A Low-Measurement-Cost-Based Multi-Strategy Hyperspectral Image Classification Scheme.

The cost of hyperspectral image (HSI) classification primarily stems from the annotation of image pixels. In real-world classification scenarios, the measurement and annotation process is both time-consuming and labor-intensive. Therefore, reducing the number of labeled pixels while maintaining classification accuracy is a key research focus in HSI classification. This paper introduces a multi-strategy triple network classifier (MSTNC) to address the issue of limited labeled data in HSI classification by improving learning strategies. First, we use the contrast learning strategy to design a lightweight triple network classifier (TNC) with low sample dependence. Due to the construction of triple sample pairs, the number of labeled samples can be increased, which is beneficial for extracting intra-class and inter-class features of pixels.
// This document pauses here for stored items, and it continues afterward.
(** The records the loop body and the product resolution return are never
    the NoReactants one, and the loop leaves a non-empty mapping with a
    non-empty dict of counts: on a non-empty mapping the check of line 50
    never fires. *)
Lemma step_not_no_reactants name data d t r :
  fst (reactant_step MolFromSmiles CalcExactMolWt name data d t)
  = Normal (Returns r) ->
  r <> no_reactants.
Proof.
  unfold reactant_step, try_except, bind, Chem_MolFromSmiles,
    Chem_CalcExactMolWt, external, py_truediv, ret, raise, no_reactants.
  destruct (smiles data) as [s|], (weight_g data) as [w|];
    try (simpl; intros H E; rewrite E in H; discriminate H).
  destruct (negb (str_truthy s) || negb (float_truthy w));
    [simpl; intros H E; rewrite E in H; discriminate H|].
  destruct (MolFromSmiles s) as [[mol|]|e];
    [|simpl; intros H E; rewrite E in H; discriminate H ..].
  destruct (CalcExactMolWt mol) as [mw|e];
    [|simpl; intros H E; rewrite E in H; discriminate H].
  destruct (mw =? 0)%float;
    [simpl; intros H E; rewrite E in H; discriminate H|].
  destruct (get_mole_ratio data =? 0)%float;
    [simpl; intros H E; rewrite E in H; discriminate H|].
  discriminate.
Qed.

Lemma step_continues_nonempty name data d t d' :
  fst (reactant_step MolFromSmiles CalcExactMolWt name data d t)
  = Normal (Continues d') ->
  d' <> [].
Proof.
  unfold reactant_step, try_except, bind, Chem_MolFromSmiles,
    Chem_CalcExactMolWt, external, py_truediv, ret, raise.
  destruct (smiles data) as [s|], (weight_g data) as [w|];
    try discriminate.
  destruct (negb (str_truthy s) || negb (float_truthy w)); [discriminate|].
  destruct (MolFromSmiles s) as [[mol|]|e]; try discriminate.
  destruct (CalcExactMolWt mol) as [mw|e]; [|discriminate].
  destruct (mw =? 0)%float; [discriminate|].
  destruct (get_mole_ratio data =? 0)%float; [discriminate|].
  simpl. intros H. injection H as <-. apply dict_setitem_nonempty.
Qed.

Lemma loop_not_no_reactants items d t r :
  fst (reactant_loop MolFromSmiles CalcExactMolWt items d t)
  = Normal (Returns r) ->
  r <> no_reactants.
Proof.
  revert d t. induction items as [|[name data] items IH]; intros d t.
  - discriminate.
  - cbn [reactant_loop]. unfold bind.
    destruct (reactant_step MolFromSmiles CalcExactMolWt name data d t)
      as [[[r'|d']|e] t'] eqn:Hs.
    + cbn. intros H. injection H as <-.
      apply (step_not_no_reactants name data d t). now rewrite Hs.
    + apply IH.
    + discriminate.
Qed.

Lemma loop_continues_nonempty items d t d' :
  fst (reactant_loop MolFromSmiles CalcExactMolWt items d t)
  = Normal (Continues d') ->
  items <> [] \/ d <> [] ->
  d' <> [].
Proof.
  revert d t. induction items as [|[name data] items IH]; intros d t.
  - cbn. intros H [Hi | Hd]; [congruence|]. now injection H as <-.
  - cbn [reactant_loop]. unfold bind.
    destruct (reactant_step MolFromSmiles CalcExactMolWt name data d t)
      as [[[r'|d'']|e] t'] eqn:Hs; try discriminate.
    intros H _. apply (IH d'' t' H). right.
    apply (step_continues_nonempty name data d t). now rewrite Hs.
Qed.

Lemma calc_not_no_reactants reactants ps pr t r :
  reactants <> [] ->
  fst (calculate_theoretical_yield MolFromSmiles CalcExactMolWt
         reactants ps pr t) = Normal r ->
  r <> no_reactants.
Proof.
  intros Hne. unfold calculate_theoretical_yield, bind.
  destruct (reactant_loop MolFromSmiles CalcExactMolWt reactants [] t)
    as [[[r'|d]|e] t'] eqn:HL; [| |discriminate].
  - cbn. intros H. injection H as <-.
    apply (loop_not_no_reactants reactants [] t). now rewrite HL.
  - destruct d as [|e0 d].
    + exfalso.
      apply (loop_continues_nonempty reactants [] t []);
        [now rewrite HL | now left | reflexivity].
    + destruct (py_min _ _ t') as [[nm|e] t1]; [|discriminate].
      destruct (dict_getitem _ nm t1) as [[v|e] t2]; [|discriminate].
      unfold product_weight, try_except, bind, Chem_MolFromSmiles,
        Chem_CalcExactMolWt, external, ret, no_reactants.
      destruct (MolFromSmiles ps) as [[mol|]|e];
        [destruct (CalcExactMolWt mol) as [pw|e]|..];
        simpl; intros H E; rewrite E in H; discriminate H.
Qed.

(** X14.  Every run of the shell.  Whatever is typed, and however the
    resolver answers, the shell ends normally: no exception leaves it.
    Either it calls no resolver and ends on one of three messages (not a
    positive count, invalid input, end of input), or it calls the
    calculator exactly once, on a non-empty mapping with distinct names
    and complete records, and ends on the report of the record returned,
    which is never the NoReactants failure: "No valid reactants provided."
    cannot arise from the shell. *)
Theorem shell_session c :
  exists c',
    main MolFromSmiles CalcExactMolWt py_int py_float format_2f c
    = (Done tt, c') /\
    ((resolver_log c' = resolver_log c /\
      exists written closing,
        stdout c' = stdout c ++ banner ++ count_prompt :: written ++ [closing]
        /\ (closing = not_positive_message \/
            closing = invalid_input_message \/
            closing = unexpected_error_message "EOF when reading a line"))
     \/
     (exists data ps pr r evs written,
        data <> [] /\ NoDup (map fst data) /\ Forall complete data /\
        runs (calculate_theoretical_yield MolFromSmiles CalcExactMolWt
                data ps pr) (Normal r) evs /\
        r <> Error "No valid reactants provided." /\
        kind_of r <> Some NoReactants /\
        resolver_log c' = resolver_log c ++ evs /\
        stdout c' = stdout c ++ banner ++ count_prompt :: written
                    ++ report format_2f r)).
Proof.
  destruct c as [inp out log].
  cbv [main io_bind io_try print input parse io_ret write shell_handler
       stdin stdout resolver_log].
  destruct inp as [|text inp].
  { eexists. split; [reflexivity|]. left. split; [reflexivity|].
    exists [], (unexpected_error_message "EOF when reading a line").
    split; [same_output | auto]. }
  destruct (py_int text) as [n|].
  2:{ eexists. split; [reflexivity|]. left. split; [reflexivity|].
      exists [], invalid_input_message. split; [same_output | auto]. }
  destruct (n <=? 0)%Z eqn:Hn.
  { eexists. split; [reflexivity|]. left. split; [reflexivity|].
    exists [], not_positive_message. split; [same_output | auto]. }
  destruct (read_reactants py_float (Z.to_nat n) 0 [] _)
    as [[data|e] [inp2 out2 log2]] eqn:HR;
    destruct (read_reactants_inv py_float _ _ _ _ _ _ HR)
      as (Hlog & (written & Hout) & Ho);
    cbn [stdout resolver_log] in Hlog, Hout; subst log2 out2.
  - destruct Ho as (Hnd & Hc & Hne).
    specialize (Hnd (NoDup_nil _)). specialize (Hc (Forall_nil _)).
    assert (Hdata : data <> []).
    { apply Hne. apply Z.leb_gt in Hn. lia. }
    destruct inp2 as [|ps inp2].
    { eexists. split; [reflexivity|]. left. split; [reflexivity|].
      exists (written
              ++ [(newline ++ "Enter the SMILES code for the product: ")%string]),
        (unexpected_error_message "EOF when reading a line").
      split; [same_output | auto]. }
    destruct inp2 as [|rt inp2].
    { eexists. split; [reflexivity|]. left. split; [reflexivity|].
      exists (written ++ product_prompts),
        (unexpected_error_message "EOF when reading a line").
      split; [same_output | auto]. }
    destruct (py_float rt) as [pr|].
    2:{ eexists. split; [reflexivity|]. left. split; [reflexivity|].
        exists (written ++ product_prompts), invalid_input_message.
        split; [same_output | auto]. }
    destruct (calc_runs Mol MolFromSmiles CalcExactMolWt data ps pr)
      as (r & evs & R).
    assert (Hr : r <> no_reactants).
    { apply (calc_not_no_reactants data ps pr log r Hdata).
      now rewrite (R log). }
    assert (Hk : kind_of r <> Some NoReactants).
    { intros Hk. apply Hr. revert Hk. clear. unfold no_reactants.
      destruct r as [msg|y name]; [|discriminate]. cbn [kind_of].
      destruct (prefix "Invalid data for reactant '" msg); [discriminate|].
      destruct (prefix "Could not parse SMILES for " msg); [discriminate|].
      destruct (String.eqb_spec msg "No valid reactants provided.");
        [now subst|].
      destruct (prefix "An error occurred with " msg); discriminate. }
    cbv [call stdin stdout resolver_log]. rewrite (R log).
    destruct r as [msg|y name];
      (eexists; split; [reflexivity|]; right;
       eexists data, ps, pr, _, evs, (written ++ product_prompts);
       split; [exact Hdata|]; split; [exact Hnd|]; split; [exact Hc|];
       split; [exact R|]; split; [exact Hr|]; split; [exact Hk|];
       split; [reflexivity | same_output]).
  - destruct Ho as [-> | ->].
    + eexists. split; [reflexivity|]. left. split; [reflexivity|].
      exists written, (unexpected_error_message "EOF when reading a line").
      split; [same_output | auto].
    + eexists. split; [reflexivity|]. left. split; [reflexivity|].
      exists written, invalid_input_message.
      split; [same_output | auto].
Qed.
Second, an active learning strategy is used to label the most valuable pixels, improving the quality of the labeled data. To address the difficulty of sampling effectively under extremely limited labeling budgets, we propose a new feature-mixed active learning (FMAL) method to query valuable samples. Fine-tuning is then used to help the MSTNC learn a more comprehensive feature distribution, reducing the model's dependence on accuracy when querying samples. Therefore, the sample quality is improved. Finally, we propose an innovative dual-threshold pseudo-active learning (DSPAL) strategy, filtering out pseudo-label samples with both high confidence and uncertainty. Extending the training set without increasing the labeling cost further improves the classification accuracy of the model. Extensive experiments are conducted on three benchmark HSI datasets. Across various labeling ratios, the MSTNC outperforms several state-of-the-art methods. In particular, under extreme small-sample conditions (five samples per class), the overall accuracy reaches 82.97% (IP), 87.94% (PU), and 86.57% (WHU).